#### TASK TO COMPLETE:
Report every line of the data that includes "AccountSharedData".
-- DATA IN THIS EXERCISE follows --
(** ** Entering and leaving an instruction *)


(** The loop of [instruction_accounts_lamport_sum] over the account indices. *)
Fixpoint lamport_sum_loop (self : TransactionContext) (ctx : InstructionContext)
    (indices : list nat) (sum : Z) : result Z :=
  match indices with
  | [] => Ok sum
  | i :: rest =>
      dup ←? is_instruction_account_duplicate ctx i;
      match dup with
      | Some _ => lamport_sum_loop self ctx rest sum
      | None =>
          idx ←? get_index_of_instruction_account_in_transaction ctx i;
          cell ←? ok_or (accounts self !! idx) NotEnoughAccountKeys;
          account ←? ok_or cell AccountBorrowOutstanding;
          sum ←? ok_or (checked_add u128_max (lamports account) sum) ArithmeticOverflow;
          lamport_sum_loop self ctx rest sum
      end
  end.
Definition lamport_sum (self : TransactionContext) (ctx : InstructionContext) : result Z :=
  lamport_sum_loop self ctx (seq 0 (get_number_of_instruction_accounts ctx)) 0.

Definition push : eff TransactionContext InstructionError unit :=
  fun self =>
  (caller_sum ←! eread (fun self =>
     next ←? ok_or (last (instruction_trace self)) CallDepth; lamport_sum self next);
   _ ←! eread (fun self =>
     if bool_decide (instruction_stack self = []) then Ok tt
     else caller ←? get_current_instruction_context self;
          current ←? lamport_sum self caller;
          ensure (instruction_accounts_lamport_sum caller =? current) UnbalancedInstruction);
   _ ←! ewrite (fun self => set_trace self (update_last (fun ctx =>
     mkInstructionContext (get_instruction_context_stack_height self) caller_sum
       (program_accounts ctx) (instruction_accounts ctx) (instruction_data ctx))
       (instruction_trace self)));
   index_in_trace ←! eread (fun self => Ok (get_instruction_trace_length self));
   _ ←! eread (fun self =>
     ensure (negb (instruction_trace_capacity self <=? index_in_trace)%nat)
       MaxInstructionTraceLengthExceeded);
   _ ←! ewrite (fun self => set_trace self (instruction_trace self ++ [instruction_context_default]));
   _ ←! eread (fun self =>
     ensure (negb (instruction_stack_capacity self <=? get_instruction_context_stack_height self)%nat)
       CallDepth);
   ewrite (fun self => set_stack self (instruction_stack self ++ [index_in_trace]))) self.

(** All program accounts can be borrowed mutably. *)
Fixpoint check_not_borrowed (self : TransactionContext) (indices : list nat) : result unit :=
  match indices with
  | [] => Ok tt
  | i :: rest =>
      cell ←? ok_or (accounts self !! i) NotEnoughAccountKeys;
      _ ←? ok_or cell AccountBorrowOutstanding;
      check_not_borrowed self rest
  end.

Definition pop : eff TransactionContext InstructionError unit :=
  fun self =>
  if bool_decide (instruction_stack self = []) then (self, Err CallDepth)
  else
    let detected_an_unbalanced_instruction :=
      (ctx ←? get_current_instruction_context self;
       _ ←? check_not_borrowed self (program_accounts ctx);
       sum ←? lamport_sum self ctx;
       Ok (negb (instruction_accounts_lamport_sum ctx =? sum))) in
    let self := set_stack self (removelast (instruction_stack self)) in
    (self, b ←? detected_an_unbalanced_instruction;
           if b : bool then Err UnbalancedInstruction else Ok tt).

(** ** [BorrowedAccount] *)

Record BorrowedAccount := mkBorrowedAccount {
  ba_instruction_context : InstructionContext;
  ba_index_in_transaction : nat;
  ba_index_in_instruction : nat;
  account : AccountSharedData;
}.
Definition set_account (b : BorrowedAccount) (a : AccountSharedData) : BorrowedAccount :=
  mkBorrowedAccount (ba_instruction_context b) (ba_index_in_transaction b)
    (ba_index_in_instruction b) a.

(** The state of a method of a borrowed account: the transaction and the
    account. *)
Abbreviation borrowed := (TransactionContext * BorrowedAccount)%type.

Definition try_borrow_account (ctx : InstructionContext) (index_in_transaction index_in_instruction : nat)
    : eff TransactionContext InstructionError BorrowedAccount :=
  fun tx =>
  match accounts tx !! index_in_transaction with
  | None => (tx, Err MissingAccount)
  | Some None => (tx, Err AccountBorrowFailed)
  | Some (Some a) =>
      (set_accounts tx (<[index_in_transaction := None]> (accounts tx)),
       Ok (mkBorrowedAccount ctx index_in_transaction index_in_instruction a))
  end.

Definition try_borrow_program_account (ctx : InstructionContext) (program_account_index : nat)
    : eff TransactionContext InstructionError BorrowedAccount :=
  i ←! eread (fun _ => get_index_of_program_account_in_transaction ctx program_account_index);
  try_borrow_account ctx i program_account_index.

Definition try_borrow_last_program_account (ctx : InstructionContext)
    : eff TransactionContext InstructionError BorrowedAccount :=
  try_borrow_program_account ctx (get_number_of_program_accounts ctx - 1).

Definition try_borrow_instruction_account (ctx : InstructionContext) (instruction_account_index : nat)
    : eff TransactionContext InstructionError BorrowedAccount :=
  i ←! eread (fun _ => get_index_of_instruction_account_in_transaction ctx instruction_account_index);
  try_borrow_account ctx i
    (sat_add_index (get_number_of_program_accounts ctx) instruction_account_index).

(** [drop(borrowed_account)] *)
Definition drop_account (s : borrowed) : TransactionContext :=
  set_accounts s.1 (<[ba_index_in_transaction s.2 := Some (account s.2)]> (accounts s.1)).

(** Runs [m] on an account of the instruction and drops the borrow, whatever
    [m] returns. *)
Definition with_instruction_account {A} (ctx : InstructionContext) (i : nat)
    (m : eff borrowed InstructionError A) : eff TransactionContext InstructionError A :=
  fun tx =>
  let '(tx, r) := try_borrow_instruction_account ctx i tx in
  match r with
  | Ok b => let '(s, r) := m (tx, b) in (drop_account s, r)
  | Err e => (tx, Err e)
  | Panic => (tx, Panic)
  end.

Section borrowed_account.
Context (s : borrowed).

Definition get_owner : Pubkey := owner (account s.2).
Definition get_lamports : Z := lamports (account s.2).
Definition get_data : list Z := data (account s.2).
Definition is_executable : bool := executable (account s.2).
Definition is_signer : bool :=
  let ctx := ba_instruction_context s.2 in
  if (ba_index_in_instruction s.2 <? get_number_of_program_accounts ctx)%nat then false
  else match is_instruction_account_signer ctx
               (ba_index_in_instruction s.2 - get_number_of_program_accounts ctx) with
       | Ok b => b
       | _ => false
       end.
Definition is_writable : bool :=
  let ctx := ba_instruction_context s.2 in
  if (ba_index_in_instruction s.2 <? get_number_of_program_accounts ctx)%nat then false
  else match is_instruction_account_writable ctx
               (ba_index_in_instruction s.2 - get_number_of_program_accounts ctx) with
       | Ok b => b
       | _ => false
       end.
Definition is_owned_by_current_program : bool :=
  match get_last_program_key (ba_instruction_context s.2) s.1 with
  | Ok key => key =? get_owner
  | _ => false
  end.
Definition is_rent_exempt_at_data_length (data_length : Z) : bool :=
  is_exempt (tx_rent s.1) get_lamports data_length.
-- DATA IN THIS EXERCISE concluded --
#### RESPONSE TO THIS EXERCISE:
  account : AccountSharedData;
Definition set_account (b : BorrowedAccount) (a : AccountSharedData) : BorrowedAccount :=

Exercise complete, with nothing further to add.